Sikorski deklaruje, że w Polsce z zaciekawieniem obserwowano aferę wokół ''News of the World'' i w wiele metod stosowanych przez tabloid, przypominało mu to, co robi polski ''Fakt''. Przypomnijmy - ''News of the World'' było niedzielnym wydaniem tabloidu "The Sun". Zostało zamknięte w 2011 roku, gdy okazało się, że gazeta podsłuchuje telefony prywatnych osób i kupuje informacje od policjantów.

Antysemickie komentarze

Szef polskiego MSZ zauważa jednak, że choć polski "Fakt" należy do niemieckiej grupy Axel Springer, to "dopuścił się wielu rzeczy, które nie byłyby tolerowane w Niemczech". Chodzi mu o antysemickie komentarze, które pojawiały się na stronie internetowej tabloidu, a o których minister zawiadamiał prokuraturę. "Publikowali też zdjęcia przedstawiające marszałka sejmu załatwiającego się we własnym ogrodzie" - dodaje.

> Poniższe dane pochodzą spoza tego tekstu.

(** Such a request can be handled. *)
Lemma request_handled rl rf n rid :
  raft_wf rl -> raft_wf rf -> start_log_index rl = 0 -> start_log_index rf = 0 ->
  0 <= n <= log_count rl -> shared n rl rf -> complete rl rf -> clean rl -> handled rf (request_for rl n rid).
Proof.
  intros Hl Hf Hl0 Hf0 Hn Hs [Hc Hsc] Hcl _. pose proof (shared_count n rl rf Hl Hf Hl0 ltac:(lia) Hs) as Hnf.
  pose proof (wf_commit_high _ Hl). pose proof (wf_commit_high _ Hf). pose proof (wf_room _ Hl).
  unfold request_for. cbn. destruct (Z.eqb_spec n (log_count rl)) as [->|Hne]; cbn; [lia|].
  unfold storable. cbn. replace (n - 1 + 1) with n by lia. split; [lia|]. split; [lia|]. split; [|
    destruct (log_at_some rl n Hl) as [e He]; [lia|]; rewrite He; by apply (Hcl n)].
  unfold store_count. destruct (Z.ltb_spec n (log_count rf)); cbn [andb].
  - case_bool_decide as Hterm; [|destruct (log_count rf =? n); lia].
    destruct (Z.le_gt_cases (commit_index rf) n); [lia|]. exfalso. apply Hterm.
    destruct (key_at_in rl n Hl) as [k Hk]; [lia|]. unfold key_at in Hk.
    destruct (log_at rl n) as [e|] eqn:He; [|done]. cbn.
    transitivity (term_at rl n); [symmetry; apply key_at_term, Hsc; lia|]. unfold term_at. by rewrite He.
  - destruct (Z.eqb_spec (log_count rf) n); lia.
Qed.
Lemma cstep_matching H G c l c' :
  matching H G c -> uncompacted c l -> cstep cfg c l = Some c' -> advanced G c'.
Proof.
  intros Hm [Hben Hun] Hrun. pose proof Hm as (Hwf & Hsh & _).
  destruct (cstep_refines cfg Hcfg c l c' Hwf Hben Hrun) as [Hwf' Ha].
  destruct l as [n k|k|k|n|n k i|n e|n t i|n sd]; cbn in Hrun, Hun.
  - destruct (server_of cfg n) as [s|] eqn:Hs; [|done]. cbn in Hrun.
    destruct (net c !! k) as [d|] eqn:Hd; [|done]. cbn in Hrun. case_decide; [|done].
    eapply run_on_matching with (inm := entry_of (d_pkt d));
      [exact Hm| | | |exact Hrun|exact Hwf'|exact Ha].
    + intros nd s' [] w' Hn _ Hrm. eapply dispatch_lrefines; [by eapply Hsh| |exact Hrm].
      intros q. by apply Hun.
    + intros m E. apply list_elem_of_omap. exists d. split; [by eapply list_elem_of_lookup_2|done].
    + intros d' Hd'. by eapply list_elem_of_delete_inv.
  - destruct (net c !! k) as [d|] eqn:Hd; [|done]. injection Hrun as <-.
    destruct Hm as (_ & _ & Hinv & Hl).
    destruct (cluster_inv_step cfg Hcfg _ _ _ Hinv Ha) as (H' & Hsub & Hinv').
    exists H', G. split; [reflexivity|]. do 3 (split; [done|]). eapply linv_drop; [exact Hsub|exact Hl|done|].
    intros m (d' & Hd' & E)%list_elem_of_omap. apply list_elem_of_omap. exists d'.
    split; [by eapply list_elem_of_delete_inv|done].
  - done.
  - eapply run_on_matching with (inm := None);
      [exact Hm| |done|done|exact Hrun|exact Hwf'|exact Ha]. intros nd s a w' Hn _ Hrm.
    eapply keeps_lrefines; [by eapply Hsh|reflexivity| | |exact Hrm];
      [apply lkeeps_listen_timeout|apply keeps_listen_timeout].
  - destruct (nodes c !! n) as [nd|] eqn:Hn; [|done]. cbn in Hrun.
    destruct (n_threads nd !! k) as [t|] eqn:Hk; [|done]. cbn in Hrun.
    eapply run_on_matching with (inm := None);
      [exact Hm| |done|done|exact Hrun|exact Hwf'|exact Ha]. intros nd' s t' w' Hn' _ Hrm.
    assert (nd' = nd) as -> by congruence. eapply thread_lrefines; [by eapply Hsh| |exact Hrm].
    intros new prev ->. by apply (Hun nd new prev).
  - eapply run_on_matching with (inm := None);
      [exact Hm| |done|done|exact Hrun|exact Hwf'|exact Ha]. intros nd s a w' Hn _ Hrm.
    eapply append_entry_lrefines; [by eapply Hsh|exact Hrm].
  - eapply run_on_matching with (inm := None);
      [exact Hm| |done|done|exact Hrun|exact Hwf'|exact Ha]. intros nd s a w' Hn _ Hrm.
    eapply keeps_lrefines; [by eapply Hsh|reflexivity| | |exact Hrm];
      [apply lkeeps_is_entry_committed|apply keeps_is_entry_committed].
  - destruct (server_of cfg n) as [s|] eqn:Hs; [|done]. cbn in Hrun.
    eapply run_on_matching with (inm := None);
      [exact Hm| |done|done|exact Hrun|exact Hwf'|exact Ha]. intros nd s' [] w' Hn _ Hrm.
    destruct (Hwf n nd Hn) as (s0 & Hs0 & _ & _ & Hdir & _).
    eapply restore_lrefines; [|by eapply Hsh|exact Hrm]. congruence.
Qed.
Lemma holds_mono t l i : holds g ns t l i -> known_entry g t i -> holds g' ns' t l i.
Proof.
  intros Hh (L & HL & Hi) L' e HL' He Ht. destruct (ev_logs _ _ _ _ Hev t L HL) as (L1 & HL1 & Hp).
  rewrite HL' in HL1. injection HL1 as <-.
  destruct (lookup_lt_is_Some_2 _ _ Hi) as [e0 He0].
  assert (e0 = e) as -> by (pose proof (prefix_lookup_Some _ _ _ _ He0 Hp); congruence).
  destruct (Hh L e HL He0 Ht) as [E|Hc]; [left|right; by apply closed_mono].
  rewrite E. symmetry. apply take_prefix; [done|lia].
Qed.
End evolve.

(** ** The logs of later leaders *)

Section old.
Context (g : ghost) (s : asys) (ls : gmap Z lnode) (ps : gmap Z pnode) (ms : list pmsg) (lms : list lmsg).
Context (Hc : cinv g s ls ps ms) (Hinv : inv ids (gv g) s) (Hl : linv ids (gv g) (gl g) s ls lms).

Lemma acc_known q t i : (i < acc g q t)%nat -> known_entry g t i.
Proof.
  intros Hi. destruct (ci_acc _ _ _ _ _ Hc q t) as (a & L & _ & _ & HL & Hle); [lia|]. exists L. split; [done|lia].
Qed.

Lemma acc_unknown q t i : ~ known_entry g t i -> (acc g q t <= i)%nat.
Proof. intros Hn. destruct (decide (acc g q t <= i)%nat); [done|]. destruct Hn. apply (acc_known q). lia. Qed.

Lemma known_entry_dec t i : known_entry g t i \/ ~ known_entry g t i.
Proof.
  unfold known_entry. destruct (gl g !! t) as [L|]; [|right; naive_solver].
  destruct (decide (i < length L)%nat); [left; eauto|right]. intros (? & [= <-] & ?). lia.
Qed.

(** An entry the leader of [t] has not yet cannot be chosen once a later term
    has its leader. *)
Lemma closed_past t t' L' i :
  t < t' -> gl g !! t' = Some L' -> ~ known_entry g t i -> closed g (anodes s) t i.
Proof.
  intros Ht HL' Hn. destruct (linv_ghost _ _ _ _ _ _ Hl t' L' HL') as (_ & (k & b & _ & Hv & _) & _).
  apply voters_quorum in Hv. eapply quorum_mono; [|exact Hv]. intros q Hq. cbn in Hq.
  destruct (inv_votes _ _ _ Hinv _ _ _ Hq) as (_ & a & Ha & Hr). split; [|by apply acc_unknown].
  exists a. split; [done|]. unfold remembers in Hr. lia.
Qed.

Lemma leaders_sorted t L : gl g !! t = Some L -> tsorted L.
Proof. intros HL. by destruct (linv_ghost _ _ _ _ _ _ Hl t L HL) as (_ & _ & ? & _). Qed.

(** What a node has accepted, its log holds. *)
Lemma keeps_holds n a l t i :
  anodes s !! n = Some a -> keeps_accepted g (anodes s) n (a_term a) l -> (i < acc g n t)%nat ->
  holds g (anodes s) t l i.
Proof.
  intros Ha [Hs Hh] Hi. destruct (ci_acc _ _ _ _ _ Hc n t) as (a0 & L & Ha0 & Ht & HL & Hle); [lia|].
  rewrite Ha in Ha0. injection Ha0 as <-. destruct (decide (t = a_term a)) as [->|]; [|apply Hh; [lia|done]].
  intros L0 e HL0 He _. left. rewrite HL in HL0. injection HL0 as <-.
  eapply take_eq_le; [by apply Hs|lia].
Qed.
Lemma same_acc :
  A n (a_term a') = acc g n (a_term a') -> acc g' n (a_term a') = acc g n (a_term a') \/ psaved x' p'.
Proof. left. by rewrite (ng_acc _ _ _ Hng). Qed.

Lemma same_prog :
  K = ack g -> leads_same a p a' p' -> lg x' = lg x -> a_role a' = LEADER -> progress_ok ids g' n a' x' p'.
Proof.
  intros HK Hls Elg Hr. destruct (Hls Hr) as (Hr0 & Ht & En & Ed & Ec).
  destruct (ni_lead _ _ _ _ _ _ _ step_before Hr0) as [H1 H2].
  unfold progress_ok. rewrite Ht, En, Ed, Ec, Elg, (ng_ack _ _ _ Hng), HK. split; [done|].
  intros i e. rewrite (same_known g') by (by rewrite (ng_ack _ _ _ Hng)). apply H2.
Qed.

Lemma same_fits m :
  A = acc g -> K = ack g -> leads_same a p a' p' -> lg x' = lg x -> a_role a' = LEADER ->
  (a_role a = LEADER -> message_fits ids g n a x p m) -> message_fits ids g' n a' x' p' m.
Proof.
  intros HA HK Hls Elg Hr Hf. destruct (Hls Hr) as (Hr0 & Ht & En & Ed & _). specialize (Hf Hr0).
  unfold message_fits, request_fits, response_fits in *.
  by rewrite Ht, En, Ed, Elg, (ng_ack _ _ _ Hng), (ng_acc _ _ _ Hng), HA, HK.
Qed.

(** The log of the leader [n], in the history. *)
Lemma leader_log : a_role a' = LEADER -> gl g' !! a_term a' = Some (lg x').
Proof.
  intros Hr. rewrite (ng_logs _ _ _ Hng). eapply (linv_lead _ _ _ _ _ _ Hl'); [exact step_self| |done].
  by rewrite lookup_insert_eq.
Qed.

Lemma quiet_outs m :
  lg x' = lg x -> pc p' = pc p -> leads_same a p a' p' -> sends n a x p a' m ->
  message_ok ids g' m /\
  forall k b y r, anodes s' !! k = Some b -> <[n := x']> ls !! k = Some y -> <[n := p']> ps !! k = Some r ->
    a_role b = LEADER -> message_fits ids g' k b y r m.
Proof.
  intros Elg Epc Hls Hsend. unfold sends, message_ok, message_fits in *. destruct m as [dst [b|v|q|r]]; cbn in *.
  - destruct Hsend as (Hr0 & Hr & Hne & Hreq). destruct (Hls Hr) as (_ & Ht & En & Ed & _).
    destruct Hreq as (Etm & Hrange & Eprev & Ept & Hent & Ecm & Erid). split.
    + unfold request_ok. rewrite Etm, Eprev. exists (lg x). rewrite <- Ht, (leader_log Hr), Elg. split; [done|].
      replace (pnx p dst - 1 + 1) with (pnx p dst) by lia. split; [done|]. split; [done|].
      pose proof (same_commit ltac:(by rewrite Elg) Epc) as Hcm. rewrite Elg, Epc in Hcm. rewrite Ecm. split; [|split].
      * intros Hn. case_decide; [done|]. by destruct Hent.
      * intros Hn. case_decide; [|by destruct Hent]. destruct Hcm as [? _]. lia.
      * exact Hcm.
    + intros k c y r Hk Hy Hpr Hrk Et. assert (k = n) as -> by (eapply step_only_leader; try done; congruence).
      rewrite lookup_insert_eq in Hy. injection Hy as <-. rewrite lookup_insert_eq in Hpr. injection Hpr as <-.
      unfold request_fits. rewrite En, Ed, Elg, Erid. split; [done|]. split; [lia|]. intros _. split; [lia|].
      case_decide; [lia|]. by destruct Hent.
  - destruct Hsend as (Hr & Et & Ec & Hd). split; [|done]. exists (lg x').
    rewrite Et, Ec, (ng_cands _ _ _ Hng Hr), Elg. done.
  - done.
  - split; [by left|]. intros. by left.
Qed.
End same.

Lemma facts_quiet g' o :
  next_ghost (acc g) (ack g) g' -> lg x' = lg x -> pc p' = pc p -> leads_same a p a' p' ->
  (forall m, m ∈ o -> sends n a x p a' m) -> facts o g'.
Proof.
  intros Hng Elg Epc Hls Hsend. assert (lg x `prefix_of` lg x') as Hpre by (by rewrite Elg). split.
  - by eapply same_keeps.
  - by eapply same_acc.
  - by eapply same_commit.
  - by eapply same_prog.
  - intros m Hm. eapply quiet_outs; eauto.
  - intros m _ Hr _ Hf. by eapply same_fits.
Qed.

Lemma facts_restart g' :
  next_ghost (acc g) (ack g) g' -> pim p = Some (lg x', pc p') -> a_role a' = FOLLOWER -> facts [] g'.
Proof.
  intros Hng Him Hr. split; [..|congruence| |congruence].
  - apply (ng_keeps _ _ _ Hng); [done|]. apply (ni_keeps _ _ _ _ _ _ _ step_before _ (pc p')). by right.
  - by eapply same_acc.
  - eapply commit_ok_mono; [exact (ng_evolves _ _ _ Hng)| |apply Hg].
    apply (ni_commit _ _ _ _ _ _ _ step_before). by right.
  - intros m Hm. by apply not_elem_of_nil in Hm.
Qed.

(** ** Append requests *)

Section request.
Context (b : raft_append_request) (L : log) (Hb : (n, APPEND b) ∈ ms) (Hnew : a_term a <= ar_term b).
Context (HL : gl g !! ar_term b = Some L).

Lemma request_parts :
  0 <= ar_prev_log_index b + 1 <= Z.of_nat (length L) /\
  lterm L (ar_prev_log_index b) = ar_prev_log_term b /\
  (ar_entries_n b <> 0 -> L !! lm_pos (lmsg_of b) = Some (ekey (ar_entry b))) /\
  (ar_entries_n b = 0 -> ar_leader_commit b <= ar_prev_log_index b) /\
  commit_ok ids g (ar_term b) L (ar_leader_commit b).
Proof.
  destruct (ci_msgs _ _ _ _ _ _ Hc _ Hb) as (L0 & HL0 & Hparts). rewrite HL in HL0. by injection HL0 as <-.
Qed.

Lemma request_log : gmatch (gl g) (lg x).
Proof. exact (proj1 (linv_logs _ _ _ _ _ _ Hl n x Hx)). Qed.

Lemma request_leader_log : gmatch (gl g) L.
Proof. by destruct (linv_ghost _ _ _ _ _ _ Hl _ _ HL). Qed.

(** What the log has accepted in the term of the request is the leader's. *)
Lemma request_accepted : take (acc g n (ar_term b)) (lg x) = take (acc g n (ar_term b)) L.
Proof.
  destruct (decide (acc g n (ar_term b) = 0)%nat) as [->|]; [done|].
  destruct (ci_acc _ _ _ _ _ _ Hc n (ar_term b)) as (a0 & _ & Ha0 & Ht & _); [lia|].
  rewrite Ha in Ha0. injection Ha0 as <-. assert (ar_term b = a_term a) as Et by lia.
  destruct (ni_keeps _ _ _ _ _ _ _ step_before (lg x) (pc p)) as [Hs _]; [by left|].
  rewrite Et in *. by apply Hs.
Qed.

(** A request that only names what the node has accepted passes the test. *)
Lemma request_passes :
  ar_prev_log_index b + 1 <= Z.of_nat (acc g n (ar_term b)) -> accepts (lg x) (lmsg_of b).
Proof.
  intros Hle. destruct request_parts as (Hr & Ht & _). unfold accepts. cbn.
  destruct (decide (ar_prev_log_index b < 0)) as [Hneg|Hpos].
  { rewrite lterm_neg in Ht |- * by done. split; [lia|done]. }
  pose proof request_accepted as E. rewrite lterm_at in Ht |- * by lia.
  assert (lg x !! Z.to_nat (ar_prev_log_index b) = L !! Z.to_nat (ar_prev_log_index b)) as E1
    by (eapply lookup_take_eq; [exact E|lia]).
  rewrite E1. split; [|done]. destruct (lookup_lt_is_Some_2 L (Z.to_nat (ar_prev_log_index b))) as [e He]; [lia|].
  rewrite He in E1. apply lookup_lt_Some in E1. lia.
Qed.

(** The answer [s] to the request suits the other leaders. *)
Lemma answer_outs g' sc dst :
  gl g' !! ar_term b = Some L -> a_term a' = ar_term b ->
  (forall t f, t = a_term a' -> ack g' t f = ack g t f) ->
  (a_role a' = LEADER -> False) ->
  (sc = 0 -> ack g (ar_term b) n < ar_prev_log_index b + 1) ->
  (sc <> 0 -> ar_entries_n b <> 0 -> (S (lm_pos (lmsg_of b)) <= acc g' n (ar_term b))%nat) ->
  forall m, m ∈ [(dst, answer_to n (ar_term b) sc b)] -> message_ok ids g' m /\
    forall k c y r, anodes s' !! k = Some c -> <[n := x']> ls !! k = Some y -> <[n := p']> ps !! k = Some r ->
      a_role c = LEADER -> message_fits ids g' k c y r m.
Proof.
  intros HL' Ht Hack Hnl H0 H1 m ->%list_elem_of_singleton. split; [right; by eexists|].
  intros k c y r Hk Hy Hr Hrole. unfold message_fits. cbn. intros Etc. right. unfold response_fits. cbn.
  rewrite Hs' in Hk. destruct (decide (n = k)) as [<-|Hne].
  { rewrite lookup_insert_eq in Hk. injection Hk as <-. by destruct Hnl. }
  rewrite lookup_insert_ne in Hk by done. rewrite lookup_insert_ne in Hy by done. rewrite lookup_insert_ne in Hr by done.
  destruct (ci_fits _ _ _ _ _ _ Hc _ k c y r Hb Hk Hy Hr Hrole Etc) as (_ & Hrid & Heq). cbn in Hrid, Heq.
  split; [done|]. split; [exact step_id_in|]. split; [done|]. intros E. destruct (Heq E) as [Hpos Hent].
  rewrite <- Etc, Hack by congruence. split; [intros Hs0; specialize (H0 Hs0); lia|].
  intros Hs0 Hlen. specialize (H1 Hs0 (Hent Hlen)). unfold lm_pos in H1. cbn in H1. lia.
Qed.

(** A log that agrees with the leader's keeps agreeing when the entry is stored. *)
Lemma stored_agree k :
  accepts (lg x) (lmsg_of b) -> ar_entries_n b <> 0 -> take k (lg x) = take k L ->
  take k (stored (lg x) (lmsg_of b)) = take k L /\
  take (S (lm_pos (lmsg_of b))) (stored (lg x) (lmsg_of b)) = take (S (lm_pos (lmsg_of b))) L.
Proof.
  intros Hacc He Hk. destruct request_parts as (Hr & Ht & Hent & _). specialize (Hent He).
  assert (carries L (lmsg_of b)) as Hcar by (split; [cbn; lia|by split]).
  pose proof request_log as Hm. pose proof request_leader_log as HmL.
  pose proof (accept_agree _ _ _ _ Hm HmL Hcar Hacc) as Hpre.
  set (pos := lm_pos (lmsg_of b)) in *. unfold stored. fold pos. case_decide as Hd.
  - apply fmap_Some in Hd as (e & Hx0 & Hte).
    assert (lg x !! pos = L !! pos) as E.
    { eapply lookup_take_eq; [|apply Nat.lt_succ_diag_r]. by eapply (gmatch_agree (gl g)). }
    rewrite list_insert_id by (rewrite E; exact Hent). split; [done|].
    by eapply (gmatch_agree (gl g)).
  - destruct (decide (k <= pos)%nat) as [Hle|Hgt].
    + assert (pos <= length L)%nat as HlenL by (apply lookup_lt_Some in Hent; lia).
      rewrite Hpre. change (lm_entry (lmsg_of b)) with (ekey (ar_entry b)). rewrite <- (take_S_r L pos) by exact Hent.
      rewrite !take_take. split; [f_equal; lia|f_equal; lia].
    + exfalso. apply Hd. assert (lg x !! pos = L !! pos) as E by (eapply lookup_take_eq; [exact Hk|lia]).
      rewrite E, Hent. done.
Qed.

Lemma request_refused g' dst :
  next_ghost (acc g) (ack g) g' -> lg x' = lg x -> pc p' = pc p -> leads_same a p a' p' ->
  a_term a' = ar_term b -> ~ accepts (lg x) (lmsg_of b) ->
  facts [(dst, answer_to n (ar_term b) 0 b)] g'.
Proof.
  intros Hng Elg Epc Hls Ht Hno. assert (lg x `prefix_of` lg x') as Hpre by (by rewrite Elg).
  assert (a_role a' = LEADER -> False) as Hnl.
  { intros Hr. destruct (Hls Hr) as (Hr0 & Ht0 & _).
    destruct (ci_fits _ _ _ _ _ _ Hc _ n a x p Hb Ha Hx Hp Hr0) as [Hne _]; [congruence|]. by cbn in Hne. }
  split; [by eapply same_keeps|by eapply same_acc|by eapply same_commit|tauto| |tauto].
  apply answer_outs; [|done| |done| |done].
  - rewrite (ng_logs _ _ _ Hng). destruct Hgrown as [->|[? _]]; [done|tauto].
  - intros t f _. by rewrite (ng_ack _ _ _ Hng).
  - intros _. destruct (ci_ack _ _ _ _ _ _ Hc (ar_term b) n) as [_ Hle].
    destruct (decide (ar_prev_log_index b + 1 <= ack g (ar_term b) n)); [|lia].
    destruct Hno. apply request_passes. lia.
Qed.

Lemma commit_from l l' T c c' k :
  commit_ok ids g T l c -> -1 <= c' <= c -> take k l' = take k l -> c' < Z.of_nat k ->
  commit_ok ids g T l' c'.
Proof.
  intros [Hlt Hs] Hle Hk Hck.
  assert (take (Z.to_nat (c' + 1)) l' = take (Z.to_nat (c' + 1)) l) as E by (eapply take_eq_le; [exact Hk|lia]).
  split.
  - split; [lia|]. apply (f_equal length) in E. rewrite !length_take in E. lia.
  - unfold committed_part in *. rewrite E. destruct Hs as [Hnil|(t & i & L0 & Ht & Hch & HL0 & Hp0)].
    + left. apply (f_equal (take (Z.to_nat (c' + 1)))) in Hnil. rewrite take_take, Nat.min_l in Hnil by lia.
      by rewrite take_nil in Hnil.
    + right. exists t, i, L0. split; [done|]. split; [done|]. split; [done|]. etrans; [|exact Hp0].
      replace (Z.to_nat (c' + 1)) with (Z.to_nat (c' + 1) `min` Z.to_nat (c + 1))%nat by lia.
      rewrite <- take_take. apply prefix_take.
Qed.

(** The log after the request agrees with the leader's where it did before, and
    up to the entry the request is about. *)
Definition request_end : nat := if ar_entries_n b =? 0 then lm_pos (lmsg_of b) else S (lm_pos (lmsg_of b)).

Context (Hacc : accepts (lg x) (lmsg_of b)).
Context (Hlg : lg x' = if ar_entries_n b =? 0 then lg x else stored (lg x) (lmsg_of b)).

Lemma accepted_agree k : take k (lg x) = take k L -> take k (lg x') = take k L.
Proof. rewrite Hlg. case_match eqn:E; [done|]. apply Z.eqb_neq in E. intros Hk. by apply stored_agree. Qed.
(** A restarted server replays its committed entries. *)
Lemma restore_replicates dir id sd w u w' :
  is_dir_path dir -> (String.length dir + 40 < 256)%nat -> dir ∈ dirs (disk w) ->
  Raft_server_restore dir id sd w = Ok (u, w') -> lshape (raft w') -> replicates w' /\ files_dir (raft w') = dir.
Proof.
  intros Hdir Hlen Hin. unfold Raft_server_restore. intros (? & w1 & Ed%load_state_disk & H)%bind_ok Hs.
  apply bind_ok in H as (id' & ? & [= <- <-] & H). apply bind_ok in H as (? & w2 & Ha & H).
  case_decide; [|done]. injection Ha as _ <-.
  apply bind_ok in H as (? & ? & [= _ <-] & H). apply bind_ok in H as (cprev & ? & [= <- <-] & H).
  apply bind_ok in H as (start & ? & [= <- <-] & H). apply bind_ok in H as (c & ? & (-> & -> & _)%int_of_ok & H).
  apply bind_ok in H as (? & ? & [= _ <-] & H). cbn [raft upd commit_index start_log_index] in H.
  match type of H with (_ ≫= _) ?w0 = _ => set (w2 := w0) in * end.
  apply bind_ok in H as (? & w3 & H3 & H). apply bind_ok in H as (? & w4 & H4 & H).
  apply bind_ok in H as (? & w5 & H5 & H).
  assert (raft w' = raft w5) as E6.
  { match type of H with ?m _ = _ => assert (frames raft m) as Hf by frames; by apply Hf in H end. }
  apply remove_snapshots_files in H.
  2: { intros i w7 u7 w8 Hi H7. case_decide; [by injection H7 as _ <-|by eapply remove_snapshot_files]. }
  pose proof H5 as [Hr5 _]%commit_update_ok.
  assert (raft w4 = raft w3) as E4 by (case_decide; [by apply (frames_copy_snapshot raft) in H4|by injection H4 as _ <-]).
  apply clean_files in H3 as (Er3 & Ed3 & Et3); [|done|done|cbn; by rewrite Ed].
  assert (start_log_index (raft w1) = 0) as Hz.
  { destruct Hs as [Hz _]. by rewrite E6, Hr5, E4, Er3 in Hz. }
  rewrite Hz in *. rewrite decide_False in H4 by tauto. injection H4 as _ <-.
  assert (files_dir (raft w3) = dir) as Ew3 by by rewrite Er3.
  assert (replicates w5) as [Hin5 Hk5].
  { eapply replay_replicates; [..|exact H5]; rewrite ?Ew3; [done|by rewrite Ed3; cbn; rewrite Ed| |rewrite Er3; cbn; lia|done].
    eapply logv_shape; [|exact Hs]. by rewrite E6, Hr5. }
  apply files_view_elim in H as (Ef & Ec & Hin6 & Ht). unfold replicates, shown. rewrite Ef, E6.
  split; [|by rewrite Hr5]. split; [by apply Hin6|]. intros k Hk. rewrite Ht by done. by apply Hk5.
Qed.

"Żeby odkryć jakieś moje mroczne sekrety, wysłali drona, który fotografował mój dom. Kiedy zobaczyła go moja mama, nie była pewna, czy to Al Kaida, czy rosyjski wywiad, ale wiedziała, że zaboli, jeśli spadnie jej na głowę. To dziwne, że musieli to zrobić, bo dom można sfotografować z drogi" - ubolewa szef MSZ.

Dron nad Dworem Chobielin

Dziennikarze "Faktu" na początku lipca opublikowali materiał wideo, na którym z lotu ptaka widać ekskluzywną posiadłość Radosława Sikorskiego. Film został nakręcony za pomocą drona. "Pozuje na angielskiego lorda" - napisali o polityku dziennikarze tabloidu.

Redaktor naczelny "Faktu" Robert Feluś poinformował, że dziennik chciał w ten sposób nakłonić Sikorskiego, by zapłacił z własnych pieniędzy za kolację Jackiem Rostowskim, której treść rozmowy została upubliczniona podczas tzw. afery podsłuchowej.

Sikorski uznał to za naruszenie prawa do prywatności i złożył w tej sprawie doniesienie do prokuratury.